The listing below contains a span that opens with the line containing "#[export] Instance same_ops_equiv" and closes with the line containing "Lemma same_ops_local f". Return that span exactly.

══════════════════════════════

(** The same filesystems, whatever their use counts. *)
Definition same_ops (f g : fs) : Prop :=
  fs_name f = fs_name g ∧ fsdatalen f = fsdatalen g ∧ fs_mount f = fs_mount g ∧
  fs_unmount f = fs_unmount g ∧ fs_route f = fs_route g.

#[export] Instance same_ops_equiv : Equivalence same_ops.
Proof.
  split; unfold same_ops.
  - done.
  - intros f g. naive_solver.
  - intros f g h. naive_solver congruence.
Qed.

Lemma lookup_same_ops fl name i fl' :
  ahttpd_filesystem_lookup fl name = (i, fl') → Forall2 same_ops fl fl'.
Proof.
  revert i fl'. induction fl as [|f fl IH]; intros i fl' Hl; simpl in Hl; [by simplify_eq|].
  case_decide; [|destruct (ahttpd_filesystem_lookup fl name) as [j r] eqn:E]; simplify_eq.
  - constructor; [done|]. apply (reflexivity (R := Forall2 same_ops)).
  - constructor; [reflexivity|]. by eapply IH.
Qed.

Lemma lookup_finds fl name i fl' :
  ahttpd_filesystem_lookup fl name = (Some i, fl') →
  ∃ f, fl !! i = Some f ∧ fs_name f = name ∧
    ∀ j g, (j < i)%nat → fl !! j = Some g → fs_name g ≠ name.
Proof.
  revert i fl'. induction fl as [|f fl IH]; intros i fl' Hl; simpl in Hl; [by simplify_eq|].
  case_decide as Hf; [|destruct (ahttpd_filesystem_lookup fl name) as [[j|] r] eqn:E];
    simplify_eq/=.
  - exists f. split_and!; [done|done|]. intros j g ?. lia.
  - destruct (IH j r eq_refl) as (g & Hg & Hn & Hmin). exists g. split_and!; [done|done|].
    intros [|k] h Hk Hh; simpl in *; [by simplify_eq|]. apply (Hmin k h); [lia|done].
Qed.

Lemma same_ops_local f g : same_ops f g → FsLocal f → FsLocal g.
Proof.
  intros (_ & _ & Em & _) [Hm]. split. intros mount mp j d t ret d' t' p. rewrite <-Em. apply Hm.
Qed.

══════════════════════════════

- **WRITTEN ANSWER**
#[export] Instance same_ops_equiv : Equivalence same_ops.
Proof.
  split; unfold same_ops.
  - done.
  - intros f g. naive_solver.
  - intros f g h. naive_solver congruence.
Qed.

Lemma lookup_same_ops fl name i fl' :
  ahttpd_filesystem_lookup fl name = (i, fl') → Forall2 same_ops fl fl'.
Proof.
  revert i fl'. induction fl as [|f fl IH]; intros i fl' Hl; simpl in Hl; [by simplify_eq|].
  case_decide; [|destruct (ahttpd_filesystem_lookup fl name) as [j r] eqn:E]; simplify_eq.
  - constructor; [done|]. apply (reflexivity (R := Forall2 same_ops)).
  - constructor; [reflexivity|]. by eapply IH.
Qed.

Lemma lookup_finds fl name i fl' :
  ahttpd_filesystem_lookup fl name = (Some i, fl') →
  ∃ f, fl !! i = Some f ∧ fs_name f = name ∧
    ∀ j g, (j < i)%nat → fl !! j = Some g → fs_name g ≠ name.
Proof.
  revert i fl'. induction fl as [|f fl IH]; intros i fl' Hl; simpl in Hl; [by simplify_eq|].
  case_decide as Hf; [|destruct (ahttpd_filesystem_lookup fl name) as [[j|] r] eqn:E];
    simplify_eq/=.
  - exists f. split_and!; [done|done|]. intros j g ?. lia.
  - destruct (IH j r eq_refl) as (g & Hg & Hn & Hmin). exists g. split_and!; [done|done|].
    intros [|k] h Hk Hh; simpl in *; [by simplify_eq|]. apply (Hmin k h); [lia|done].
Qed.

Lemma same_ops_local f g : same_ops f g → FsLocal f → FsLocal g.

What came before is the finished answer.